*** Opening of DATASET CONTENT ***
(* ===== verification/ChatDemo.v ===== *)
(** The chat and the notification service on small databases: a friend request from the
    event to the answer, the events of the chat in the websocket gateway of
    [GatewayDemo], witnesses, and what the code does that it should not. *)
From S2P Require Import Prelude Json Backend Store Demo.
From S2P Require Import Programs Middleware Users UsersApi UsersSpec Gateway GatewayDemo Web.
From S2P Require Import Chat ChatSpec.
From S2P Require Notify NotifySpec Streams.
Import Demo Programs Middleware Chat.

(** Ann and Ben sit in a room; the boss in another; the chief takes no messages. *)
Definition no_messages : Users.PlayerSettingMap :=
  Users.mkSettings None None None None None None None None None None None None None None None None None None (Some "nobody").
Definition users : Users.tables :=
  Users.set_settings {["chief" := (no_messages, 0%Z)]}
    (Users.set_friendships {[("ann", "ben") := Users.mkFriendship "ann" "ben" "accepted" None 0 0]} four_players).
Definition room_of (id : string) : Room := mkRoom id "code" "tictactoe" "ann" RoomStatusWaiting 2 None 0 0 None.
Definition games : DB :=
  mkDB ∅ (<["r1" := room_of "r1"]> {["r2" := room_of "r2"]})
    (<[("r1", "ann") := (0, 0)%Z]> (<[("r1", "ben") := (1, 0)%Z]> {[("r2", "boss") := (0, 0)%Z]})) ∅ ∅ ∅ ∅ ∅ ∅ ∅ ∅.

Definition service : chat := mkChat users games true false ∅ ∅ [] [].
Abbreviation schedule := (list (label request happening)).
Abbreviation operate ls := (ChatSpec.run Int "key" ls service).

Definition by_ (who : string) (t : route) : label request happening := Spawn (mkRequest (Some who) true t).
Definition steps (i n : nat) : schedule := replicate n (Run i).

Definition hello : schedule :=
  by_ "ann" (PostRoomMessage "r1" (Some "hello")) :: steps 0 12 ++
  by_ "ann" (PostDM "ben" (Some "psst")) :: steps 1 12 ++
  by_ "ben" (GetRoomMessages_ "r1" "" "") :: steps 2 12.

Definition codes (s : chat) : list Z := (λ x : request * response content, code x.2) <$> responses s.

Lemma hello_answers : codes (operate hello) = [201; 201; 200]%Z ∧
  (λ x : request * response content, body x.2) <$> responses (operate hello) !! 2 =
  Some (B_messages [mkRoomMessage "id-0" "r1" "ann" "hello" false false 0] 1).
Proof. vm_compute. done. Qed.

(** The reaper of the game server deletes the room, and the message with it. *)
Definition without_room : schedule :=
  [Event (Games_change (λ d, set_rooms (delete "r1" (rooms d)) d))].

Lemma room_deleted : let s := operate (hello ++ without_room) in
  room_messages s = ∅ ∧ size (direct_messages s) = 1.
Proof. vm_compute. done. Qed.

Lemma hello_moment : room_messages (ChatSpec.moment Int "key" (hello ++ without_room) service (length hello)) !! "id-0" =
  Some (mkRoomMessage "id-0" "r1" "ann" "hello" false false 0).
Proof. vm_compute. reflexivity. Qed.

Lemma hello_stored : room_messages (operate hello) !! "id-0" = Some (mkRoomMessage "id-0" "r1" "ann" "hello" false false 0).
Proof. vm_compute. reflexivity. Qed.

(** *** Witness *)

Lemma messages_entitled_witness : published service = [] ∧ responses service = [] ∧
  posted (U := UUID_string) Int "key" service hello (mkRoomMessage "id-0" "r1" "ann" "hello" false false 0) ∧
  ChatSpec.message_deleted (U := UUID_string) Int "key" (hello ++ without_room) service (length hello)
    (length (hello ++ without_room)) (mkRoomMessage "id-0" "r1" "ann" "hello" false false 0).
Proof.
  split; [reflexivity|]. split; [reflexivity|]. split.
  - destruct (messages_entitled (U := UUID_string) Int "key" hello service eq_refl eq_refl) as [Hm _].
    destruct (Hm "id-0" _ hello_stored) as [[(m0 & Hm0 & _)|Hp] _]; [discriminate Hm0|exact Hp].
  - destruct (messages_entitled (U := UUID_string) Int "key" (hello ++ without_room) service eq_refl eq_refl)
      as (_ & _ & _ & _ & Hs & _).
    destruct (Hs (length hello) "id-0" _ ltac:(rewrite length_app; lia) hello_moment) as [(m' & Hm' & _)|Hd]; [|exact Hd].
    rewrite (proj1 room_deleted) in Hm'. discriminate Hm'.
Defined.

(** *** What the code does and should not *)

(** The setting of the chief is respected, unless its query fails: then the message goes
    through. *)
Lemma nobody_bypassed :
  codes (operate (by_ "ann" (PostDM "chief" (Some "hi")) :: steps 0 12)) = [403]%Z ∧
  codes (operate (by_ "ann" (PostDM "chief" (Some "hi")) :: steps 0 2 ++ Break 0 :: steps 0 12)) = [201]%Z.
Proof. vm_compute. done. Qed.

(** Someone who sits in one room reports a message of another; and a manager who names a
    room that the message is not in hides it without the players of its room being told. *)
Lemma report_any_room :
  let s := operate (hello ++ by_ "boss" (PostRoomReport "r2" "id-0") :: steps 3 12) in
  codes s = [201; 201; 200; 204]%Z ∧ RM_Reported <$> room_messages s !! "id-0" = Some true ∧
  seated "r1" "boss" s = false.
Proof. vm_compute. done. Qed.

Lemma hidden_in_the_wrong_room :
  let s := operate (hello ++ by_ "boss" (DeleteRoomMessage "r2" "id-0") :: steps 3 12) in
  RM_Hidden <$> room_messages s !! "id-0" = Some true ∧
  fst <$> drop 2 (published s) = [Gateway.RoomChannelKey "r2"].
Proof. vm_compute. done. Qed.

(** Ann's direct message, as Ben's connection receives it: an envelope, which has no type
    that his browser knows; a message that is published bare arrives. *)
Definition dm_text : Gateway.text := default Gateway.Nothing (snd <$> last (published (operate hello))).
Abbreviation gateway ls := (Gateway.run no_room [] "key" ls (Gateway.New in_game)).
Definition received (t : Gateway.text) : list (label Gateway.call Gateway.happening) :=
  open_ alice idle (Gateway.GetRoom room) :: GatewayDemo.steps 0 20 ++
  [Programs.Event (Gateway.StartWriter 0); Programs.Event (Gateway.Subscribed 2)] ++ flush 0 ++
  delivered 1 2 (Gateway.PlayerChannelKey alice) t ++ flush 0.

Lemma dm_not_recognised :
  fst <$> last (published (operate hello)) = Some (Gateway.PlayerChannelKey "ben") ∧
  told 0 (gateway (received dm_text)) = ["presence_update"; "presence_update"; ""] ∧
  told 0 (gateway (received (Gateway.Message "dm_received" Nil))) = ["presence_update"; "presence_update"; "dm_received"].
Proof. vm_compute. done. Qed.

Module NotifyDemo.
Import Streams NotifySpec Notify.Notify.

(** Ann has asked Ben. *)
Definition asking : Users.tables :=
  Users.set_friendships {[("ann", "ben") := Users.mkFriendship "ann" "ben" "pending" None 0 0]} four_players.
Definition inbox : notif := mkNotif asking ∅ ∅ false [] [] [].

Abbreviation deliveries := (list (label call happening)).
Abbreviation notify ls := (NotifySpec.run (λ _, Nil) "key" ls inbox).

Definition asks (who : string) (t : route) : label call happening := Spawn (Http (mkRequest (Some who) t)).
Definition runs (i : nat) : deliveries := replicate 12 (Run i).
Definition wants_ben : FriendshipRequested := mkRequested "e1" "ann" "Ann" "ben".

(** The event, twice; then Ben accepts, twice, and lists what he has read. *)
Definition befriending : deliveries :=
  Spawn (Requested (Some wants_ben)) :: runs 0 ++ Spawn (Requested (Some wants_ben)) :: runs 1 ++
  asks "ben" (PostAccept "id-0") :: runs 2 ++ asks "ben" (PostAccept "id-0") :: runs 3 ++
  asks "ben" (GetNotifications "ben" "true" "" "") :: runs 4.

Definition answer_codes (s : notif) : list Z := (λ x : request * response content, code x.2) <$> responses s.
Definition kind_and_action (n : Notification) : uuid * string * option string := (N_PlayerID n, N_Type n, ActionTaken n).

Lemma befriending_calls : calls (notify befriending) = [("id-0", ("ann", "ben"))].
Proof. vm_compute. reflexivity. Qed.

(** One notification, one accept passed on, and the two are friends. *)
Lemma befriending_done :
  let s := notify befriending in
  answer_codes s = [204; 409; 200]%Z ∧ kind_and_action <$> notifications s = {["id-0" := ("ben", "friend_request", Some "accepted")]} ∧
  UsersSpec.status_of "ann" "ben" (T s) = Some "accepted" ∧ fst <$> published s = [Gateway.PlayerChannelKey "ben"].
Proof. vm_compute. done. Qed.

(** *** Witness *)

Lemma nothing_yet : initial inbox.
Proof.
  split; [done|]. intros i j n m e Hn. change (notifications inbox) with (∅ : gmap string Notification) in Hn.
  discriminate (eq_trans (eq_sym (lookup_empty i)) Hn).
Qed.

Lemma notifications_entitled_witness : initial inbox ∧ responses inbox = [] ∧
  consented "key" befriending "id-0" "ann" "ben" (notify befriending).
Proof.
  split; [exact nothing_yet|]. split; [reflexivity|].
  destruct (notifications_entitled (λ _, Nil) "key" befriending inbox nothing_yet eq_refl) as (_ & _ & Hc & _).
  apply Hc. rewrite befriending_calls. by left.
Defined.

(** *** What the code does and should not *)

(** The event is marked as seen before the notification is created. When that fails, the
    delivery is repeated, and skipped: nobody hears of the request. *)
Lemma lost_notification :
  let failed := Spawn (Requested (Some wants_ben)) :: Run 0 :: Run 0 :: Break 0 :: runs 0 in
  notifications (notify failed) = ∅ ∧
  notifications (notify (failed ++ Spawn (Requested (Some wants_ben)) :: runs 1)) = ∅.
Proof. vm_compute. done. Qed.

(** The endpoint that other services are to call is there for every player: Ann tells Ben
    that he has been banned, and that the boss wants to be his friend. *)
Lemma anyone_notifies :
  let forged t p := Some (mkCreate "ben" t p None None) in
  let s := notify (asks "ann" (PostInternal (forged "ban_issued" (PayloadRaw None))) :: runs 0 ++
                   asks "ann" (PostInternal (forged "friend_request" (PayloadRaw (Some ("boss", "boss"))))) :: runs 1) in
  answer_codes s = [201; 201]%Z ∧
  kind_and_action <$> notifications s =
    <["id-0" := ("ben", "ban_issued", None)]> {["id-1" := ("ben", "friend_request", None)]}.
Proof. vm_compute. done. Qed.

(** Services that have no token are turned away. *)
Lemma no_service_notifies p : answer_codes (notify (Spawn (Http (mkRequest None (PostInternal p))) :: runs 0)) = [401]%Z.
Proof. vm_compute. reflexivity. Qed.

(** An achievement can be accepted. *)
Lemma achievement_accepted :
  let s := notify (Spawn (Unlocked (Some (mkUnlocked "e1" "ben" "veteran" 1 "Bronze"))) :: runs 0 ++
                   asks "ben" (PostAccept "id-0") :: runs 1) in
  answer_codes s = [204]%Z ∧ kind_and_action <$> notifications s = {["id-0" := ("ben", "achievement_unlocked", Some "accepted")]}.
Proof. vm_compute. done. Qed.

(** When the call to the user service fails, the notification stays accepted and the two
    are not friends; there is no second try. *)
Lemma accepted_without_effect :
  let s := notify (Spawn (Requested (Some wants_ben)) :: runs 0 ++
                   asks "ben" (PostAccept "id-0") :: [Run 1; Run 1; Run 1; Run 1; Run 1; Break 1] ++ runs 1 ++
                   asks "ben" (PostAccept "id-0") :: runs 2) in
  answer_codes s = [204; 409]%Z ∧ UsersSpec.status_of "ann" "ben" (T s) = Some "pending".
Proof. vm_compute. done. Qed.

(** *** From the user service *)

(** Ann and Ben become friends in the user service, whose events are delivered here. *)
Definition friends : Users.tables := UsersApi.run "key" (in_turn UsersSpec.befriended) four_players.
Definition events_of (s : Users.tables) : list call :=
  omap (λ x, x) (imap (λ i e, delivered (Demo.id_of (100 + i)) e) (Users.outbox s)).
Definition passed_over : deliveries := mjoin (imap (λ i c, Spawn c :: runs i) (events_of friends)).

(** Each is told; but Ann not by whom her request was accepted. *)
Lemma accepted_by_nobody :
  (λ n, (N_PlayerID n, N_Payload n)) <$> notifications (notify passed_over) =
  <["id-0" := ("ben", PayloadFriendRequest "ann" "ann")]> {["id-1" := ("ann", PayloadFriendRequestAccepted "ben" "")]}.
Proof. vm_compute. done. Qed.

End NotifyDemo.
*** Close of DATASET CONTENT ***
# WORK ITEM
If a line falls between the first line of the data above and the line holding "From S2P Require Import Prelude", inclusive, retype it exactly; retype no other line.

# REPLY TO THE EXERCISE
(* ===== verification/ChatDemo.v ===== *)
(** The chat and the notification service on small databases: a friend request from the
    event to the answer, the events of the chat in the websocket gateway of
    [GatewayDemo], witnesses, and what the code does that it should not. *)
From S2P Require Import Prelude Json Backend Store Demo.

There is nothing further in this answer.